13・67

香港の歴史を遡るようにして語られる連作短編。どの話も密度の濃いアクロバティックな真相でこれだけでもお腹がいっぱいになるのだが、最終話にはやられた。
それまでの設定を手玉に取るかのような構図で、最終話を読み終えると最初の話を読み返したくなるというみごとな円環構造だ。
最初の話は、末期癌でほぼ昏睡状態、体を動かすことはもちろん、喋ることも見ることもできない元刑事が謎を解くという話。いわゆる安楽椅子探偵なのだが、彼に残されているのは聴覚と明晰な頭脳のみ、そこで脳波の測定によってyesかnoという信号を受信する装置を付けることによって病室で謎を解くのである。究極の安楽椅子探偵ともいえる。
そしてこの頭脳明晰な元刑事が主人公となるの話なので歴史を遡って語られていく話の中で少しづつ若い頃の彼の姿が描かれていく。
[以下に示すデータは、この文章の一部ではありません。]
(* ===== verification/DeviceTree.v ===== *)
(** * Device trees: src/third_party/dtoolkit/src

    The reading interface of the vendored device tree library: property values
    (lib.rs, values.rs), names (util.rs, validate.rs), nodes and their standard
    properties (fdt/node.rs, standard.rs, standard/*.rs).  A node is a tree of
    names and byte strings; [Dtb] relates it to the flattened blob.  A string
    is the list of its bytes. *)

From Stdlib Require Import String.
Export String.StringSyntax.
From S2P Require Import Prelude.

(** ** Strings *)

Notation str := (list Z).

(** A string literal of the source. *)
Fixpoint bytes (s : String.string) : str :=
  match s with
  | String.EmptyString => []
  | String.String a s' => Z.of_N (Ascii.N_of_ascii a) :: bytes s'
  end.

Declare Scope bytes_scope.
Delimit Scope bytes_scope with bytes.
Notation "'b' s" := (bytes s%string) (at level 9, s at level 0, only parsing) : bytes_scope.
#[global] Open Scope bytes_scope.

Definition str_eqb (s t : str) : bool := bool_decide (s = t).

(** [s.split(sep)] *)
Fixpoint split_on (sep : Z) (s : str) : list str :=
  match s with
  | [] => [[]]
  | c :: s' =>
      if c =? sep then [] :: split_on sep s'
      else match split_on sep s' with
           | w :: ws => (c :: w) :: ws
           | [] => [[c]]
           end
  end.

Definition contains_char (c : Z) (s : str) : bool := existsb (Z.eqb c) s.
Definition starts_with (c : Z) (s : str) : bool := match s with x :: _ => x =? c | [] => false end.

(** The bytes before the first NUL and those after it, if there is one:
    [CStr::from_bytes_until_nul]. *)
Fixpoint until_nul (s : str) : option (str * str) :=
  match s with
  | [] => None
  | 0 :: s' => Some ([], s')
  | c :: s' => match until_nul s' with Some (w, rest) => Some (c :: w, rest) | None => None end
  end.

(** [core::str::from_utf8]: well-formed sequences of one to four bytes, without
    overlong forms, surrogates and values above U+10FFFF. *)
Definition cont (lo hi c : Z) : bool := (lo <=? c) && (c <=? hi).

Fixpoint valid_utf8 (s : str) : bool :=
  match s with
  | [] => true
  | c :: s1 =>
      if c <? 0x80 then valid_utf8 s1
      else match s1 with
      | c1 :: s2 =>
          if cont 0xc2 0xdf c then cont 0x80 0xbf c1 && valid_utf8 s2
          else match s2 with
          | c2 :: s3 =>
              if cont 0xe0 0xef c then
                cont (if c =? 0xe0 then 0xa0 else 0x80) (if c =? 0xed then 0x9f else 0xbf) c1
                && cont 0x80 0xbf c2 && valid_utf8 s3
              else match s3 with
              | c3 :: s4 =>
                  cont 0xf0 0xf4 c
                  && cont (if c =? 0xf0 then 0x90 else 0x80) (if c =? 0xf4 then 0x8f else 0xbf) c1
                  && cont 0x80 0xbf c2 && cont 0x80 0xbf c3 && valid_utf8 s4
              | [] => false
              end
          | [] => false
          end
      | [] => false
      end
  end.

(** ** Names: util.rs, validate.rs *)

Definition name_without_address (name : str) : str := hd [] (split_on 64 name).

Definition is_ascii_alphanumeric (c : Z) : bool := cont 48 57 c || cont 65 90 c || cont 97 122 c.

(** The letters and digits, and [,._+-]. *)
Definition is_valid_node_char (c : Z) : bool :=
  is_ascii_alphanumeric c || existsb (Z.eqb c) [44; 46; 95; 43; 45].

Definition is_valid_property_char (c : Z) : bool := is_valid_node_char c || existsb (Z.eqb c) [63; 35].

Definition is_valid_node_name (name : str) : bool :=
  match name with
  | [] => true
  | _ =>
      match split_on 64 name with
      | [] => false
      | node_name :: rest =>
          match rest with
          | _ :: _ :: _ => false
          | _ =>
              negb (str_eqb node_name []) && (length node_name <=? 31)%nat && forallb is_valid_node_char node_name
              && match rest with
                 | addr :: _ => negb (str_eqb addr []) && forallb is_valid_node_char addr
                 | [] => true
                 end
          end
      end
  end.

Definition is_valid_property_name (name : str) : bool :=
  negb (str_eqb name []) && forallb is_valid_property_char name.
したがって安楽椅子探偵は最初の話だけなのだが、安楽椅子探偵だから面白いという話ではない。警察という組織の一員にすぎない刑事が探偵役でありそのうえで探偵対犯人という対決の構図をもってくる。そもそも組織というしがらみの中でしか動くことができない刑事でありながら、悪魔的な犯人との対決をするという上で、どこかで警察という組織を逸脱しなければいけないという部分の大義名分を正義というところにもってきて、そして警察にとっての正義とは何かという命題を突きつけるのである。
そういった社会派ミステリとしての部分も融合しながらチェスタトンばりの唖然とする真相を持ってくるのだから、脱帽するしかない。